Now, post Big Brother, it's become clearer: just as Paris Hilton is treated as if she was glamorous and fascinating because she's incredibly easy for the tabloids to write about, so Towers of London are like Babyshambles with press-releases ready to cut and paste. Taking the soft option to its logical conclusions, Donny Tourette has taken over 3AM in the Mirror. He doesn't really have a clue about music, can't string a sentence together and hangs about the extreme edge of celebrity, always desperate to be liked, so if they'd edited out the "fuckings" nobody would have noticed any difference, really. Here's a taste of his "insights":
The Arctic Monkeys have no sense of humour, they take themselves so seriously. They're drab, man.They try and be like Liam Gallagher, giving it all the mouth. But I love Liam, although he can be a moany old git at least he is funny. The Arctics claim to be all witty but they they're just fucking bland, in their songs and in person. They're not exactly rock and roll. Not like the Towers.
Lily Allen. She had a beef with Peaches Geldof, and did stuff behind her back.
I love Amy [Winehouse]. She's brilliant - she can really drink. A night out on the piss with her is a fun one. Me, Amy, the Gallaghers, and Pete Doherty should all head out on the town. That would be ace. Or pandemonium more like!
Pandemonium? What larks, Pip, what larks. Donny Tourette, given a platform, decides that the most important thing he has to say is that Lily Allen has had a row with Peaches Geldof. It's fine having a go at the Arctics for being "not exactly rock and roll", but choosing sides in a spat between two walking trust funds doesn't exactly make you Iggy, does it?
Next, he challenges Russell Brand to a "who can piss the highest" contest:
SHARPEN your sword Russell Brand because I'm challenging you to a pulling contest.
It will be a good match because I've lost count of how many women I've slept with since I hit 300 - and Russ has probably done the same.
Now, it's a while since we left high school, but we do remember the rule of thumb about how much credence you give to the boy who claims to have shagged loads of women. It's unlikely that even Tourette is still a virgin, but we don't really believe that he can count to 300 unaided, much less claim such experience.
Not to mention what sort of an idiot judges his sex life by quantity rather than quality.

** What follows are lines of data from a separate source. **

(** ** Loops that assign *)

Lemma fold_row {A} (f : list gf -> A -> list gf) R l (m : list (list gf)) : (R < length m)%nat ->
  fold_left (fun m x => <[R := f (m !!! R) x]> m) l m = <[R := fold_left f l (m !!! R)]> m.
Proof.
  revert m. induction l as [|x l IH]; intros m HR; simpl.
  - symmetry. apply list_insert_id. by apply list_lookup_lookup_total_lt.
  - rewrite IH by (by rewrite length_insert). rewrite list_lookup_total_insert_eq by done. by rewrite list_insert_insert_eq.
Qed.
Lemma fmap_seq {A} `{Inhabited A} (g : nat -> A) n i : (i < n)%nat -> (g <$> seq 0 n) !!! i = g i.
Proof. intros Hi. apply list_lookup_total_correct. by rewrite list_lookup_fmap, lookup_seq_lt. Qed.
(** Each index of a range is assigned once. *)
Lemma fold_assign {A} `{Inhabited A} (g : nat -> A) o n (m : list A) : (o + n <= length m)%nat ->
  let m' := fold_left (fun m i => <[(o + i)%nat := g i]> m) (seq 0 n) m in
  length m' = length m /\ (forall i, (i < n)%nat -> m' !!! (o + i)%nat = g i)
  /\ forall i, (i < o)%nat \/ (o + n <= i)%nat -> m' !!! i = m !!! i.
Proof.
  induction n as [|n IH]; intros Hn; [split_and!; [done|lia|done]|]. rewrite seq_S, fold_left_app. simpl.
  destruct IH as (Hl & Hg & Ho); [lia|]. set (m1 := fold_left _ (seq 0 n) m) in *. split_and!.
  - by rewrite length_insert.
  - intros i Hi. destruct (decide (i = n)) as [->|Hne]; [by rewrite list_lookup_total_insert_eq by lia|].
    rewrite list_lookup_total_insert_ne by lia. apply Hg. lia.
  - intros i Hi. rewrite list_lookup_total_insert_ne by lia. apply Ho. lia.
Qed.
Lemma fold_assign_row (g : nat -> gf) n (row : list gf) : length row = n ->
  fold_left (fun row i => <[i := g i]> row) (seq 0 n) row = g <$> seq 0 n.
Proof.
  intros Hl. destruct (fold_assign g 0 n row ltac:(lia)) as (Hl' & Hg & _). simpl in *.
  set (m' := fold_left _ _ _) in *. apply list_eq_same_length with n; [by rewrite length_fmap, length_seq|congruence|].
  intros i x y Hi. rewrite (list_lookup_lookup_total_lt m') by lia. rewrite list_lookup_fmap, lookup_seq_lt by lia.
  rewrite Hg by lia. simpl. congruence.
Qed.

(** ** The matrix of the code *)

Section code.
Context (ds ps : nat) (Hds : (0 < ds)%nat) (Hps : (0 < ps)%nat) (Hmax : (ds + ps <= 255)%nat).

(** Row [r] and column [i]: the identity above, the Cauchy matrix below. *)
Definition column_point (i : nat) : gf := gf_of (Z.of_nat (ps + i)).
Definition row_point (j : nat) : gf := gf_of (Z.of_nat j).
Definition generator (r i : nat) : gf :=
  if decide (r < ds)%nat then (if decide (r = i) then Byte.x01 else Byte.x00)
  else gf_inverse (gf_xor (column_point i) (row_point (r - ds))).

Lemma identity_rows_mat rows cols i j : (i < rows)%nat -> (j < cols)%nat ->
  mat (identity_rows rows cols) i j = if decide (i = j) then Byte.x01 else Byte.x00.
Proof.
  intros Hi Hj. unfold mat, identity_rows. rewrite !fmap_seq by done.
  destruct (Nat.eqb_spec i j), (decide (i = j)); congruence.
Qed.
Lemma identity_shaped k : shaped k (identity_rows k k).
Proof.
  split; [unfold identity_rows; by rewrite length_fmap, length_seq|]. intros i Hi. unfold identity_rows.
  rewrite fmap_seq by done. by rewrite length_fmap, length_seq.
Qed.
Lemma image_identity k A x y : (forall i j, (i < k)%nat -> (j < k)%nat -> A i j = if decide (i = j) then Byte.x01 else Byte.x00) ->
  image k A x y <-> forall i, (i < k)%nat -> y i = x i.
Proof.
  intros HA. assert (forall i, (i < k)%nat -> gdot k (A i) x = x i) as Hd.
  { intros i Hi. unfold dot. rewrite (over_gf (@sum_over_ext) _ _ (fun j => if decide (j = i) then x j else Byte.x00)).
    - apply (over_gf (@sum_over_delta)); [apply NoDup_seq|apply elem_of_seq; lia].
    - intros j Hj%elem_of_seq. rewrite HA by lia. destruct (decide (i = j)), (decide (j = i)); try congruence; ring. }
  unfold image. split; intros Hm i Hi; rewrite ?Hd, Hm by done; [by apply Hd|done].
Qed.

(** The identity is its own inverse, so the assertion of [reed_solomon_new] holds. *)
Lemma invert_identity k src : shaped k src ->
  (forall i j, (i < k)%nat -> (j < k)%nat -> mat src i j = if decide (i = j) then Byte.x01 else Byte.x00) ->
  exists B, invert_mat src k = (0, B) /\ shaped k B
    /\ forall i j, (i < k)%nat -> (j < k)%nat -> mat B i j = if decide (i = j) then Byte.x01 else Byte.x00.
Proof.
  intros Hsh Hid. pose proof (invert_mat_ok k src Hsh) as Hinv. destruct (invert_mat src k) as [err B].
  assert (nonsingular k (mat src)) as Hns.
  { intros x Hx i Hi. rewrite (image_identity k) in Hx by done. symmetry. by apply Hx. }
  destruct (decide (err = 0)) as [->|Hne]; [|destruct err; [done|destruct Hinv; done..]].
  destruct Hinv as [HshB HB]. exists B. split_and!; [done|done|]. intros i j Hi Hj.
  set (e := fun l : nat => if decide (l = j) then Byte.x01 else Byte.x00).
  assert (image k (mat B) e e) as He by (apply HB, (image_identity k); done).
  specialize (He i Hi). unfold dot in He.
  rewrite (over_gf (@sum_over_ext) _ _ (fun l => if decide (l = j) then mat B i l else Byte.x00)) in He.
  - rewrite (over_gf (@sum_over_delta)) in He; [|apply NoDup_seq|apply elem_of_seq; lia]. by rewrite <-He.
  - intros l _. unfold e. destruct (decide (l = j)); ring.
Qed.

Record rs_ok (rs : reed_solomon) : Prop := {
  ro_data : data_shards rs = Z.of_nat ds;
  ro_parity : parity_shards rs = Z.of_nat ps;
  ro_shards : shards rs = Z.of_nat (ds + ps);
  ro_length : length (rs_m rs) = (ds + ps)%nat;
  ro_row r : (r < ds + ps)%nat -> length (rs_m rs !!! r) = ds;
  ro_m r i : (r < ds + ps)%nat -> (i < ds)%nat -> mat (rs_m rs) r i = generator r i;
  ro_coefs j i : (j < ps)%nat -> (i < ds)%nat -> mat (rs_parity rs) j i = generator (ds + j) i }.

Lemma sub_matrix_row m r0 r1 cols j : (r0 <= r1)%nat -> (r1 <= length m)%nat -> (j < r1 - r0)%nat ->
  (forall r, (r0 <= r < r1)%nat -> length (m !!! r) = cols) -> sub_matrix m r0 0 r1 cols !!! j = m !!! (r0 + j)%nat.
Proof.
  intros Hr Hl Hj Hrow. apply list_lookup_total_correct. unfold sub_matrix. rewrite list_lookup_fmap, lookup_take_lt by lia.
  rewrite lookup_drop, (list_lookup_lookup_total_lt m) by lia. simpl. rewrite drop_0, take_ge; [done|]. rewrite Hrow; lia.
Qed.

(** The loop that writes the Cauchy rows. *)
Lemma parity_loop (m : list (list gf)) : length m = (ds + ps)%nat -> (forall r, (r < ds + ps)%nat -> length (m !!! r) = ds) ->
  let m' := fold_left (fun m j =>
              fold_left (fun m i =>
                <[(ds + j)%nat := <[i := gf_inverse (gf_of (Z.lxor (Z.of_nat ps + Z.of_nat i) (Z.of_nat j)))]> (m !!! (ds + j)%nat)]> m)
                (seq 0 ds) m) (seq 0 ps) m in
  length m' = (ds + ps)%nat /\ (forall r, (r < ds)%nat -> m' !!! r = m !!! r)
  /\ forall j, (j < ps)%nat -> m' !!! (ds + j)%nat = generator (ds + j) <$> seq 0 ds.
Proof.
  intros Hl Hrow m'.
  assert (forall j i, (j < ps)%nat -> (i < ds)%nat ->
    gf_inverse (gf_of (Z.lxor (Z.of_nat ps + Z.of_nat i) (Z.of_nat j))) = generator (ds + j) i) as Hg.
  { intros j i Hj Hi. unfold generator. rewrite decide_False by lia. f_equal. unfold gf_xor, column_point, row_point.
    rewrite !gf_z_of, !Z.mod_small by lia. do 2 f_equal; lia. }
  assert (forall n, (n <= ps)%nat -> let mn := fold_left (fun m j =>
              fold_left (fun m i =>
                <[(ds + j)%nat := <[i := gf_inverse (gf_of (Z.lxor (Z.of_nat ps + Z.of_nat i) (Z.of_nat j)))]> (m !!! (ds + j)%nat)]> m)
                (seq 0 ds) m) (seq 0 n) m in
     mn = fold_left (fun m j => <[(ds + j)%nat := generator (ds + j) <$> seq 0 ds]> m) (seq 0 n) m) as Hfold.
  { induction n as [|n IH]; intros Hn mn; [done|]. unfold mn. rewrite seq_S, !fold_left_app. simpl. rewrite IH by lia.
    set (m1 := fold_left _ (seq 0 n) m). destruct (fold_assign (fun j => generator (ds + j) <$> seq 0 ds) ds n m ltac:(lia)) as (Hl1 & _ & Ho1).
    fold m1 in Hl1, Ho1.
    rewrite (fold_row (fun row i => <[i := gf_inverse (gf_of (Z.lxor (Z.of_nat ps + Z.of_nat i) (Z.of_nat n)))]> row)) by lia.
    f_equal. rewrite (fold_assign_row (fun i => gf_inverse (gf_of (Z.lxor (Z.of_nat ps + Z.of_nat i) (Z.of_nat n))))).
    - apply list_fmap_ext. intros _ i Hi%list_elem_of_lookup_2%elem_of_seq. apply Hg; lia.
    - rewrite Ho1 by lia. apply Hrow. lia. }
  unfold m'. rewrite Hfold by lia.
  destruct (fold_assign (fun j => generator (ds + j) <$> seq 0 ds) ds ps m ltac:(lia)) as (Hl1 & Hg1 & Ho1).
  split_and!; [lia|intros r Hr; apply Ho1; lia|done].
Qed.

Lemma multiply_identity (vm top : list (list gf)) r : (r < length vm)%nat -> (r < ds)%nat ->
  (forall j, (j < ds)%nat -> mat vm r j = if decide (r = j) then Byte.x01 else Byte.x00) ->
  (forall i j, (i < ds)%nat -> (j < ds)%nat -> mat top i j = if decide (i = j) then Byte.x01 else Byte.x00) ->
  forall i, (i < ds)%nat -> mat (multiply1 vm ds top ds) r i = if decide (r = i) then Byte.x01 else Byte.x00.
Proof.
  intros Hr Hrd Hvm Htop i Hi. unfold mat, multiply1.
  rewrite (list_lookup_total_fmap (fun row : list gf => _)) by lia. rewrite fmap_seq by done.
  assert (forall n acc, fold_left (fun tg j => gf_xor tg (gf_mul (vm !!! r !!! j) (top !!! j !!! i))) (seq 0 n) acc
    = gf_xor acc (gsum (seq 0 n) (fun j => gf_mul (mat vm r j) (mat top j i)))) as Hf.
  { induction n as [|n IH]; intros acc; [simpl; ring|]. rewrite seq_S, fold_left_app, IH.
    rewrite (over_gf (@sum_over_app)). simpl. unfold mat. ring. }
  rewrite Hf. rewrite (over_gf (@sum_over_ext) _ _ (fun j => if decide (j = r) then mat top j i else Byte.x00)).
  - rewrite (over_gf (@sum_over_delta)); [|apply NoDup_seq|apply elem_of_seq; lia]. rewrite Htop by done. ring.
  - intros j Hj%elem_of_seq. rewrite Hvm by lia. destruct (decide (r = j)), (decide (j = r)); try congruence; ring.
Qed.
Lemma multiply_rows (a b : list (list gf)) r : (r < length a)%nat ->
  length (multiply1 a ds b ds) = length a /\ length (multiply1 a ds b ds !!! r) = ds.
Proof.
  intros Hr. unfold multiply1. split; [by rewrite length_fmap|].
  rewrite (list_lookup_total_fmap (fun row : list gf => _)) by lia. by rewrite length_fmap, length_seq.
Qed.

YEAH, I know all about those rumours about me and Joss Stone.
Curiously, if you run a Google on "Danny Tourette" "Joss Stone", there don't seem to be any rumours... indeed, just two quality websites are returned, and I know for a fact one of them has never suggested anything between the pair.
Of course, you can't really be a tabloid gossip columnist without a story about Pete Doherty:
I'VE only done crack once, and it was with Pete Doherty after a Babyshambles gig.
We toured together a little bit and it was totally fucked up.
He's a fucking legend and is totally for real - so don't diss him.
A testimonal of veracity from Danny Tourette. It's like a certificate of authenticity from Arthur Daley.
There's just time for some "questions" from "readers" - although since none of them are "who the fuck are you" and "this is a joke, right", we're guessing they're just made up:
WHICH OTHER BANDS DO YOU LIKE?
Jack Murphy, 18, Liverpool
ME: There's a new band called The Twang who will be fucking huge this year. It's fucking real lads' music, none of this manufactured shit like S Club fucking 7.
Nice to see Danny is so passionate about music all he can think to say in support of a band is "they're not like a pop group which split up four years ago."
Whoever thought you'd want to see the 3AM Girls hurry back to the office?